Son parcours académique illustre sa volonté de décloisonner les disciplines. Il est titulaire de deux doctorats successifs : l’un en sciences cognitives de l’Ecole polytechnique fédérale de Lausanne, puis l’autre en sciences sociales de l’université de Genève. La cofondation des conférences LiY à Genève avec Laurent Haug représente un élément clé de sa culture et de sa vision unique de la recherche et de l’innovation libre et ouverte.
Bien avant Ted, ces rencontres sont devenues un carrefour international où
entrepreneurs, chercheurs, futurologues et designers dialoguaient et exploraient
ensemble l’avenir. Ces formations hétérogènes, puis sa découverte du design à l’atelier de design numérique de l’Ensci ont façonné sa culture.

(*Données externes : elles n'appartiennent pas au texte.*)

(* ===== verification/Client.v ===== *)
(** * Requests in flight on a plugin connection

    Models the correlation of requests and responses in
    [crates/sandbox-driver-protocol/src/client/mod.rs]: [Client::call] with its admission
    and its [PendingCall] guard, the reader's [route] of a response, and
    [Client::mark_closed], which the reader and the writer may both run. Callers, reader
    and closers are threads; a step is what one does under one lock or on one atomic.
    Messages leave through the queues of [Control]. Request ids are unbounded. *)

From S2P Require Import Prelude Text Errors Wire Control Methods.

#[local] Open Scope string_scope.
#[local] Open Scope list_scope.
#[local] Open Scope Z_scope.

(** A response as its call sees it: the result, or the error. *)
Definition Outcome := result json Error.

(** Where a call stands. *)
Inductive Pc :=
  | Ready
  | Permitted                               (** holds a permit *)
  | Numbered (id : Z) (params : json)      (** has its id *)
  | Registered (id : Z) (params : json)    (** is in the pending table, with its guard *)
  | Failing (id : Z)                       (** saw the transport closed *)
  | Checked (id : Z) (params : json)       (** saw it open *)
  | Waiting (id : Z)                       (** its request is queued *)
  | Returned (o : Outcome)
  | Dropped.

(** Where a run of [mark_closed] stands. *)
Inductive Closer :=
  | Idle
  | Swapped (e : TransportError)                 (** the flag is set *)
  | Errored (e : TransportError)                 (** the error is the first closer's *)
  | Drained (e : TransportError) (ids : list Z)  (** these senders are to be failed *)
  | Done.

Record State := mkState {
  next_id : Z;
  pending : gset Z;
  answers : gmap Z Outcome;
  closed : bool;
  closed_error : option TransportError;
  requests : Z;
  reserve : Z;
  outbound : Control;
  calls : nat -> Pc;
  closers : nat -> Closer;
  routing : option (Z * Outcome);
  routed : list (Z * Outcome);
}.
(* ===== verification/HostEvents.v ===== *)
(** * Events a plugin reports to its host

    Models the event subscription of [crates/sandbox-driver-protocol/src/client/mod.rs]:
    the two bounded caches of contexts, [route] of a notification, and the task that
    forwards events to their observers, one at a time. An event's bytes hold permits
    until it is dropped. What an event is, and a context, are parameters, with the
    decoding of a notification; a [HashMap] gives its keys in any order. *)

From S2P Require Import Prelude Text Errors Wire Control.

#[local] Open Scope string_scope.
#[local] Open Scope list_scope.
#[local] Open Scope Z_scope.

(** The first key a map iterates over: some key of it. *)
Class AnyKey (C : Type) := {
  any_key : gmap string C -> option string;
  any_key_in m k : any_key m = Some k -> is_Some (m !! k);
  any_key_some m : m <> ∅ -> is_Some (any_key m);
}.

Record Notification (E : Type) := mkNotification { route_id : option string; event : E }.
Arguments mkNotification {E}.
Arguments route_id {E}.
Arguments event {E}.

(** An event in the queue, with its context and the permits its bytes hold. *)
Record Delivered (C E : Type) := mkDelivered { d_context : C; d_event : E; d_bytes : Z }.
Arguments mkDelivered {C E}.
Arguments d_context {C E}.
Arguments d_event {C E}.
Arguments d_bytes {C E}.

« L’invention du quotidien »
A la manière d’un Michel de Certeau, ou du designer Achille Castiglioni, Nicolas porte un regard curieux sur « l’invention du quotidien » à l’ère numérique. Ce qui distingue ce double docteur créateur est son refus humble des traditions sociologiques établies. Là où la sociologie française s’est construite autour des Durkheim, Ellul ou Bourdieu, Nova a choisi une voie différente. Il s’est affranchi de toute idolâtrie dogmatique et fermée. Cette posture fait un écho à l’observation de Thomas S. Kuhn qui, dès 1962, relevait qu’aucun autre groupe professionnel ne produisait un travail aussi exclusivement destiné à ses pairs que le monde académique, jugé uniquement par eux plutôt que par ses bénéficiaires réels. Ce
travailleur insatiable a rompu avec l’isolement académique par son ouverture et sa liberté expérimentale et l’importance de rendre ses propos pertinents pour d’autres publics.
Design fiction
Pionnier du design fiction, il crée le Near Future Laboratory, aux côtés de Julian Bleecker, Nick Foster et Fabien Girardin. Ce laboratoire repose sur la démocratisation de la prospective au-delà des cercles d’experts par la matérialisation des hypothèses en objets manipulables, pour un futur proche et plausible. En 2024, il crée avec son complice de toujours, Fabien Girardin, une agence d’exploration prospective, dédiée aux entreprises et
aux institutions.
Son oeuvre écrite comprend 19 ouvrages, dont les plus récents témoignent de la maturité de sa pensée. « Fragments d’une montagne » (2023) analyse les mutations alpines contemporaines, tandis que « Le Petit Peuple de nos machines » (2024) explore les mythologies liées aux technologies. Son blog Pasta & Vinegar, actif depuis 2003, et son infolettre « Lagniappe » lui ont servi de laboratoires d’idées où il expérimentait de nouvelles formes d’analyse.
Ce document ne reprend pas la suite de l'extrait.